=== WHAT TO WORK ON ===
Here are the records. Write out exactly the lines between the one holding "(** ** What one" and the one holding "[theta + tau", inclusive.

(Collected data)
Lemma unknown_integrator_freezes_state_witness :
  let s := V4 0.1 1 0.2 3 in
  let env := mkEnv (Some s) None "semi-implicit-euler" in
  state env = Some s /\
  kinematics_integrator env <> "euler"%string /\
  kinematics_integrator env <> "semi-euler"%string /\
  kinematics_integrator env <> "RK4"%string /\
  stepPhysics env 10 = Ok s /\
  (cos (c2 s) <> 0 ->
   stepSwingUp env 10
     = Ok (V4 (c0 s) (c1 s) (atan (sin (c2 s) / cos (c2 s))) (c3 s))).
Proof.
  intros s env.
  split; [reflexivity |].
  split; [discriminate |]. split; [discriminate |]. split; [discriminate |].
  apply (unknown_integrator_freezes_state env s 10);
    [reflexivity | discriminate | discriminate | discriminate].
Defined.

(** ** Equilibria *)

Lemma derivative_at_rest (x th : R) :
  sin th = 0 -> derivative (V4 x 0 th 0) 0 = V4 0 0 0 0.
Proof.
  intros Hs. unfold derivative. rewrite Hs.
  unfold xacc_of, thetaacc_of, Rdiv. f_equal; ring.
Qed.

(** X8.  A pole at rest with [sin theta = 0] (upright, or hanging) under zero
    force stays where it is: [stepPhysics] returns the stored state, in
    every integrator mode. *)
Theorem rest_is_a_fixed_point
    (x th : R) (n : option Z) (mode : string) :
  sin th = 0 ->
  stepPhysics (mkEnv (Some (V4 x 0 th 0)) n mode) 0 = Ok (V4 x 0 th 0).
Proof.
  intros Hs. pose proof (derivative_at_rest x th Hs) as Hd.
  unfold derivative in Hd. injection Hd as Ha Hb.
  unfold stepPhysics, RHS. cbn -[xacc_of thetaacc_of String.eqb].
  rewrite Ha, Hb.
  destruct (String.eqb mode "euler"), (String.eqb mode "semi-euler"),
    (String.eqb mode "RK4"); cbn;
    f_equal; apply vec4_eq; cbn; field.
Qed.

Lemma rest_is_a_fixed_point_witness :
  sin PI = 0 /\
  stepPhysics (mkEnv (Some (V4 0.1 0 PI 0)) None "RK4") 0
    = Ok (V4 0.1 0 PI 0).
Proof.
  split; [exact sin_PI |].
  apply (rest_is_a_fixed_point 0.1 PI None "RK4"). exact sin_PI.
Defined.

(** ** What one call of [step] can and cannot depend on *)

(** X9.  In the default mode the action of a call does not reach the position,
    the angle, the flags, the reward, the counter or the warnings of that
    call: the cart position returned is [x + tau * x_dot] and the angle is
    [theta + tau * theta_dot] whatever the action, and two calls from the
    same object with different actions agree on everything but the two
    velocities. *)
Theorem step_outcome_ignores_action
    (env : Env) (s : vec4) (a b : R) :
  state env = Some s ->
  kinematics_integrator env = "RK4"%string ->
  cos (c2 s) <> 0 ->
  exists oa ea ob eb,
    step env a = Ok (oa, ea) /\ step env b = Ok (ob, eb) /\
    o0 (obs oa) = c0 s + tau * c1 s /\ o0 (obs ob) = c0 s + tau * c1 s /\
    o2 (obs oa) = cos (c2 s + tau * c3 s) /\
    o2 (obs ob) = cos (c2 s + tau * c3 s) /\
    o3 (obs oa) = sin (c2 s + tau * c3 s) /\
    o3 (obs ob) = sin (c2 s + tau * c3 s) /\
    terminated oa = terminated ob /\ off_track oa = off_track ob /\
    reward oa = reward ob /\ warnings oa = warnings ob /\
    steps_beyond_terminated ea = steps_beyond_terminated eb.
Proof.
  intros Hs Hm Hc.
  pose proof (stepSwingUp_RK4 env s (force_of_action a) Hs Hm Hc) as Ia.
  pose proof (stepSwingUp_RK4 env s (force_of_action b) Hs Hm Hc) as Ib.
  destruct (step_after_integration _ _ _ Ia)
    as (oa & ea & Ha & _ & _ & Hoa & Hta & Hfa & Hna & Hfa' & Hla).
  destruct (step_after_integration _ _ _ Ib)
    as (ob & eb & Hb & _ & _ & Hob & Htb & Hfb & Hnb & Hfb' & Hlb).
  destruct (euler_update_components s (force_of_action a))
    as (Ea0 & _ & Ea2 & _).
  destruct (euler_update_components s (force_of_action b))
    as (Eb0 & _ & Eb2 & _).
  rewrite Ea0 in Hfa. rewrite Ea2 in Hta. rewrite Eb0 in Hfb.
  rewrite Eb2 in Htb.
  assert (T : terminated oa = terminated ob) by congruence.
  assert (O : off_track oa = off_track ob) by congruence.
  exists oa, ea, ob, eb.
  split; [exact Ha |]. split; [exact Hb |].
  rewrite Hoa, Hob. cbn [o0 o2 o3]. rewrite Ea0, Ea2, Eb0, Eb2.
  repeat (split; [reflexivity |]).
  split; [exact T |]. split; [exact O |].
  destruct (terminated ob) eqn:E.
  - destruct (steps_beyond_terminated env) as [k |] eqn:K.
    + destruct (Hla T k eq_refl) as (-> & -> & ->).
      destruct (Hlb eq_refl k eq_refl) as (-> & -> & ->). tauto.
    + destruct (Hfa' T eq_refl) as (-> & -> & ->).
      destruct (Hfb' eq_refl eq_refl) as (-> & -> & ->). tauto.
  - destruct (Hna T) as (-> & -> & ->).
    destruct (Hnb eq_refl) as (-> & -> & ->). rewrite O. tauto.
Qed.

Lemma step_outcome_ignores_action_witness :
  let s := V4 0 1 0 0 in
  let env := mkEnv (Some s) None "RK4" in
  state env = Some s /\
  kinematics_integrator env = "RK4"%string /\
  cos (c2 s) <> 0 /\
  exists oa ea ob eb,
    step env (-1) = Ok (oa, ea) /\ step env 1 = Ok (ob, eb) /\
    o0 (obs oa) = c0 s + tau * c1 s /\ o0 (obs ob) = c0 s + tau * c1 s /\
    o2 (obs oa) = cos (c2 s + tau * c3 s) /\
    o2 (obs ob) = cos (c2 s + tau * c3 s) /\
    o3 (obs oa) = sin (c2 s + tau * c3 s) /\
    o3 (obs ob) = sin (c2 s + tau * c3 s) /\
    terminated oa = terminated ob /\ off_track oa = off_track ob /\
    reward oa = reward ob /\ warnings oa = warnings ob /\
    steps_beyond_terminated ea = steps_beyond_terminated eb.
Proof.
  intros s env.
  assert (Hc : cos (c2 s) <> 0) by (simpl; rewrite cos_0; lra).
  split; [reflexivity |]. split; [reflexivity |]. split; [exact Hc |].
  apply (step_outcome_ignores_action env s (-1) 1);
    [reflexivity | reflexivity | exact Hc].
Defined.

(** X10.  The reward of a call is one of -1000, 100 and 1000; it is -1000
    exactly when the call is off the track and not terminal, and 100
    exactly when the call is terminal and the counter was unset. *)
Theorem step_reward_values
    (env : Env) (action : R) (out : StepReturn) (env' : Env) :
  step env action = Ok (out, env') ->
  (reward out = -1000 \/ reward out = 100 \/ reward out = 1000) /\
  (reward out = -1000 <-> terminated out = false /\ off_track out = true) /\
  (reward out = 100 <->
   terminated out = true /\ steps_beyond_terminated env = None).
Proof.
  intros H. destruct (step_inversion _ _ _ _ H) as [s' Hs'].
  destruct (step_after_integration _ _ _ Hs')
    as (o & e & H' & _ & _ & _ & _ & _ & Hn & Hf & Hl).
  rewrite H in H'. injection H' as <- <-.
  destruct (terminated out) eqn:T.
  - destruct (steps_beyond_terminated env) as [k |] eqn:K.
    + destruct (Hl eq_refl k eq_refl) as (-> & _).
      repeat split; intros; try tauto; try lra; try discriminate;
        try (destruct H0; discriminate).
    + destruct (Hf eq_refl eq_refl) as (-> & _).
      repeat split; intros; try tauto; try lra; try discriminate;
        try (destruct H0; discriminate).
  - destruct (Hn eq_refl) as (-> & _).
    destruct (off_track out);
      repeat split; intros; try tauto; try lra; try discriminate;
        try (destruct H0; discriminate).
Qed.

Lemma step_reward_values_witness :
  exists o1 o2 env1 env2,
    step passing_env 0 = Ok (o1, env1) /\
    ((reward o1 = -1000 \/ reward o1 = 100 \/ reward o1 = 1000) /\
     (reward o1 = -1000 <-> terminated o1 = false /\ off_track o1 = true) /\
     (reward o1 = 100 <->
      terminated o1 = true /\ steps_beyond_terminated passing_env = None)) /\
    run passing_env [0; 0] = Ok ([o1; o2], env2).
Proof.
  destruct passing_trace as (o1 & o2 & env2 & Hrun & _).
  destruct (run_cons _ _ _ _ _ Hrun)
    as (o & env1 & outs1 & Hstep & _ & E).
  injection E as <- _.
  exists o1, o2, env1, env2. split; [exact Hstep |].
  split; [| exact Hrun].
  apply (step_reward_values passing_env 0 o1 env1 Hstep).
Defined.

=== RESULT OF THIS EXERCISE ===
(** ** What one call of [step] can and cannot depend on *)

(** X9.  In the default mode the action of a call does not reach the position,
    the angle, the flags, the reward, the counter or the warnings of that
    call: the cart position returned is [x + tau * x_dot] and the angle is
    [theta + tau * theta_dot] whatever the action, and two calls from the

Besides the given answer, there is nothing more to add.